NDCs and their Impact
NDC Pavilion at COP24
The landmark Paris Agreement calls for each country to organize and make known their post-2020 climate commitments. These commitments are known as NDCs or Nationally Determined Contributions. In a conversation with Taylor McCord, a Communications and Marketing Specialist for the NDC Partnership Support Unit, she explained that a NDC is essentially a country’s effort to reduce national emissions and adapt to the impacts of climate change. NDCs have become critcial baselines for tracking what each country is actually doing to lower carbon emissions. Within the NDC, there are five categories that each country can use to identify ways in which they will reduce their emissions and explain how these emissions reductions will be reported. These reporting measures are important, as they will show whether or not countries are actually meeting their commitments. Done correctly, these measures can build confidence among governments, investors and other stakeholders, and spur a scaling up of global climate actions. In a presentation conducted by Dr. Arunabha Ghosh, CEO of the Council on Energy and Water, he demonstrated through a series of visual data that the first round of NDCs (established in 2016) lacked clear enough reporting procedures to provide a pathway for reaching the Paris Agreement’s long term goals.

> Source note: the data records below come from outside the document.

(** For a non-negative reading [p / d] seconds below [2^53] microseconds,
    the count is above [1000000 * p / d - 3/2] and at most
    [1000000 * p / d + 1/2]. *)
Lemma microseconds_near (m e : Z) :
  0 ≤ m →
  1000000 * (m * 2 ^ Z.max 0 e) < 2 ^ 53 * 2 ^ Z.max 0 (- e) →
  - 3 * 2 ^ Z.max 0 (- e)
  < 2 * (2 ^ Z.max 0 (- e) * microseconds (PyFloat.mk false m e)
         - 1000000 * (m * 2 ^ Z.max 0 e))
  ≤ 2 ^ Z.max 0 (- e).
Proof.
  intros Hm Hsmall. unfold microseconds.
  destruct (mul_million (PyFloat.mk false m e)) as (a & b & -> & Hb & Ha & HaD).
  cbn [PyFloat.sign PyFloat.mant PyFloat.exp] in *. specialize (Ha Hm).
  pose proof (pow2_pos (Z.max 0 (- e)) ltac:(lia)) as HD.
  set (D := 2 ^ Z.max 0 (- e)) in *. set (P := m * 2 ^ Z.max 0 e) in *.
  assert (Hsmall' : a < 2 ^ 53 * b).
  { change (2 ^ 53) with 9007199254740992 in *.
    destruct (Z_lt_ge_dec a (9007199254740992 * b)) as [|Hbad]; [done|exfalso].
    assert (9007199254740992 * b * D ≤ a * D) by nia.
    assert (b * (1000000 * P) < b * (9007199254740992 * D)) by nia. lia. }
  pose proof (to_int_of_ratio_near a b Ha Hb Hsmall') as Hnear.
  set (mu := PyFloat.to_int (PyFloat.of_ratio false a b)) in *.
  split.
  - destruct (Z_le_gt_dec (2 * (D * mu - 1000000 * P)) (- 3 * D)) as [Hbad|]; [exfalso|lia].
    assert (b * (2 * (D * mu - 1000000 * P)) ≤ b * (- 3 * D)) by nia.
    assert (D * (- 3 * b) < D * (2 * (b * mu - a))) by nia.
    lia.
  - destruct (Z_le_gt_dec (2 * (D * mu - 1000000 * P)) D) as [|Hbad]; [done|exfalso].
    assert (b * D < b * (2 * (D * mu - 1000000 * P))) by nia.
    assert (D * (2 * (b * mu - a)) ≤ D * b) by nia.
    lia.
Qed.

(** The count is the reading in microseconds: for a reading of magnitude
    below [2^53] microseconds it differs from a million times the reading
    by less than one and a half. *)
Lemma microseconds_accurate (t : PyFloat.t) :
  PyFloat.wf t →
  1000000 * Z.abs (PyFloat.num t) < 2 ^ 53 * PyFloat.den t →
  Z.abs (2 * (PyFloat.den t * microseconds t - 1000000 * PyFloat.num t))
  < 3 * PyFloat.den t.
Proof.
  unfold PyFloat.wf, PyFloat.num, PyFloat.den. intros Hm Hsmall.
  rewrite (microseconds_sign t).
  pose proof (pow2_pos (Z.max 0 (PyFloat.exp t)) ltac:(lia)) as Hp.
  assert (Hnn : 0 ≤ PyFloat.mant t * 2 ^ Z.max 0 (PyFloat.exp t))
    by (apply Z.mul_nonneg_nonneg; lia).
  assert (Hmag : 1000000 * (PyFloat.mant t * 2 ^ Z.max 0 (PyFloat.exp t))
                 < 2 ^ 53 * 2 ^ Z.max 0 (- PyFloat.exp t)).
  { destruct (PyFloat.sign t); [|lia].
    rewrite Z.mul_opp_l, Z.abs_opp in Hsmall. lia. }
  pose proof (microseconds_near _ _ Hm Hmag) as Hnear.
  set (mu := microseconds (PyFloat.mk false (PyFloat.mant t) (PyFloat.exp t))) in *.
  set (D := 2 ^ Z.max 0 (- PyFloat.exp t)) in *.
  set (P := PyFloat.mant t * 2 ^ Z.max 0 (PyFloat.exp t)) in *.
  destruct (PyFloat.sign t).
  - replace (- PyFloat.mant t * 2 ^ Z.max 0 (PyFloat.exp t)) with (- P) by (unfold P; lia).
    lia.
  - lia.
Qed.

(** ** The clock and the timer *)

(** C6, as stated, fails: [get_time_microseconds] reads [time.time()], the
    wall clock, and nothing makes two successive readings ordered. With a
    clock set back from 2.0 s to 1.0 s the readings are 2000000 and then
    1000000, and the timer's duration is -1000000. *)
Lemma clock_can_run_backwards :
  ¬ (∀ (w w1 w2 : World) (t1 t2 : Z),
       get_time_microseconds w = (Some t1, w1) →
       get_time_microseconds w1 = (Some t2, w2) →
       t1 ≤ t2) ∧
  ¬ (∀ (w w1 w2 : World) (timer timer1 timer2 : BenchmarkTimer.t) (d : Z),
       BenchmarkTimer.start timer w = (Some timer1, w1) →
       BenchmarkTimer.end_ timer1 w1 = (Some (d, timer2), w2) →
       0 ≤ d).
Proof.
  split; intros H.
  - specialize (H (mkWorld backward_clock 0 []) _ _ _ _ eq_refl eq_refl).
    vm_compute in H. by apply H.
  - specialize (H (mkWorld backward_clock 0 []) _ _ BenchmarkTimer.init _ _ _
                  eq_refl eq_refl).
    vm_compute in H. by apply H.
Qed.

(** The order on floats agrees with the Standard Library's comparison of
    binary64 values. *)
Example le_binary64 :
  let xs := [-3000000; -1; 0; 1; 1499999; 1500000; 2250000;
             1762190000123456; 1762190000123457] in
  (λ a, (λ b, bool_decide (PyFloat.le (PyFloat.int_truediv a 1000000)
                                      (PyFloat.int_truediv b 1000000))) <$> xs) <$> xs
  = (λ a, (λ b, SFleb (PyFloat.to_spec (PyFloat.int_truediv a 1000000))
                      (PyFloat.to_spec (PyFloat.int_truediv b 1000000))) <$> xs) <$> xs.
Proof. vm_compute. reflexivity. Qed.

(** C6 (amended). [get_time_microseconds] returns an integer count of
    microseconds, [int(time.time() * 1000000)], of one reading of the wall
    clock: for a reading of magnitude below [2^53] microseconds it differs
    from a million times the reading by less than one and a half. The wall
    clock need not be monotonic. A timer started and ended holds the two
    counts and its duration is their difference; whenever the clock does
    not run backwards between the two reads, the second count is at least
    the first and the duration is [>= 0]. *)
Theorem timer_duration (w : World) (timer : BenchmarkTimer.t) :
  PyFloat.wf (clock w (reads w)) →
  PyFloat.wf (clock w (S (reads w))) →
  let r1 := clock w (reads w) in
  let r2 := clock w (S (reads w)) in
  ∃ (w1 w2 : World) (timer1 timer2 : BenchmarkTimer.t),
    get_time_microseconds w = (Some (microseconds r1), w1) ∧
    get_time_microseconds w1 = (Some (microseconds r2), w2) ∧
    BenchmarkTimer.start timer w = (Some timer1, w1) ∧
    BenchmarkTimer.end_ timer1 w1 = (Some (BenchmarkTimer.duration timer2, timer2), w2) ∧
    BenchmarkTimer.start_time timer2 = microseconds r1 ∧
    BenchmarkTimer.end_time timer2 = microseconds r2 ∧
    BenchmarkTimer.duration timer2
    = BenchmarkTimer.end_time timer2 - BenchmarkTimer.start_time timer2 ∧
    (∀ r : PyFloat.t, r = r1 ∨ r = r2 →
       1000000 * Z.abs (PyFloat.num r) < 2 ^ 53 * PyFloat.den r →
       Z.abs (2 * (PyFloat.den r * microseconds r - 1000000 * PyFloat.num r))
       < 3 * PyFloat.den r) ∧
    (PyFloat.le r1 r2 →
       microseconds r1 ≤ microseconds r2 ∧ 0 ≤ BenchmarkTimer.duration timer2).
Proof.
  intros Hwf1 Hwf2 r1 r2. destruct w as [c n out], timer as [s e d].
  cbn [clock reads] in *.
  eexists _, _, _, _. split_and!; try reflexivity.
  - intros r [->| ->]; by apply microseconds_accurate.
  - intros Hle. pose proof (microseconds_mono r1 r2 Hwf1 Hwf2 Hle) as Hmono.
    split; [done|]. subst r1 r2.
    cbn [BenchmarkTimer.duration BenchmarkTimer.start_time clock reads]. lia.
Qed.

Lemma timer_duration_witness :
  let w := mkWorld forward_clock 0 [] in
  PyFloat.wf (clock w (reads w)) ∧
  PyFloat.wf (clock w (S (reads w))) ∧
  PyFloat.le (forward_clock 0) (forward_clock 1) ∧
  ∃ (w1 w2 : World) (timer1 timer2 : BenchmarkTimer.t),
    BenchmarkTimer.start BenchmarkTimer.init w = (Some timer1, w1) ∧
    BenchmarkTimer.end_ timer1 w1 = (Some (BenchmarkTimer.duration timer2, timer2), w2) ∧
    BenchmarkTimer.start_time timer2 = microseconds (forward_clock 0) ∧
    BenchmarkTimer.end_time timer2 = microseconds (forward_clock 1) ∧
    0 ≤ BenchmarkTimer.duration timer2.
Proof.
  intros w.
  assert (Hwf1 : PyFloat.wf (clock w (reads w))) by (by vm_compute).
  assert (Hwf2 : PyFloat.wf (clock w (S (reads w)))) by (by vm_compute).
  assert (Hle : PyFloat.le (forward_clock 0) (forward_clock 1)) by (by vm_compute).
  split; [exact Hwf1|]. split; [exact Hwf2|]. split; [exact Hle|].
  destruct (timer_duration w BenchmarkTimer.init Hwf1 Hwf2)
    as (w1 & w2 & timer1 & timer2 & _ & _ & Hstart & Hend & Hs & He & _ & _ & Hmono).
  exists w1, w2, timer1, timer2.
  split; [exact Hstart|]. split; [exact Hend|]. split; [exact Hs|]. split; [exact He|].
  exact (proj2 (Hmono Hle)).
Defined.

Paris Rule Book Side Event
The rate at which our climate is changing is undeniably alarming. Even though it is possible to achieve the Paris Agreement’s goals, every year countries have fallen behind on their promises. This will have an adverse effect on the rising sea levels, elevated temperatures and melting glaciers. If countries do not implement what they have promised, Climate Change could become irreversible and impossible to rein in.
Interested in what you are seeing about local governments trying to keep the United States to their NDC. Is there a coalition establishing?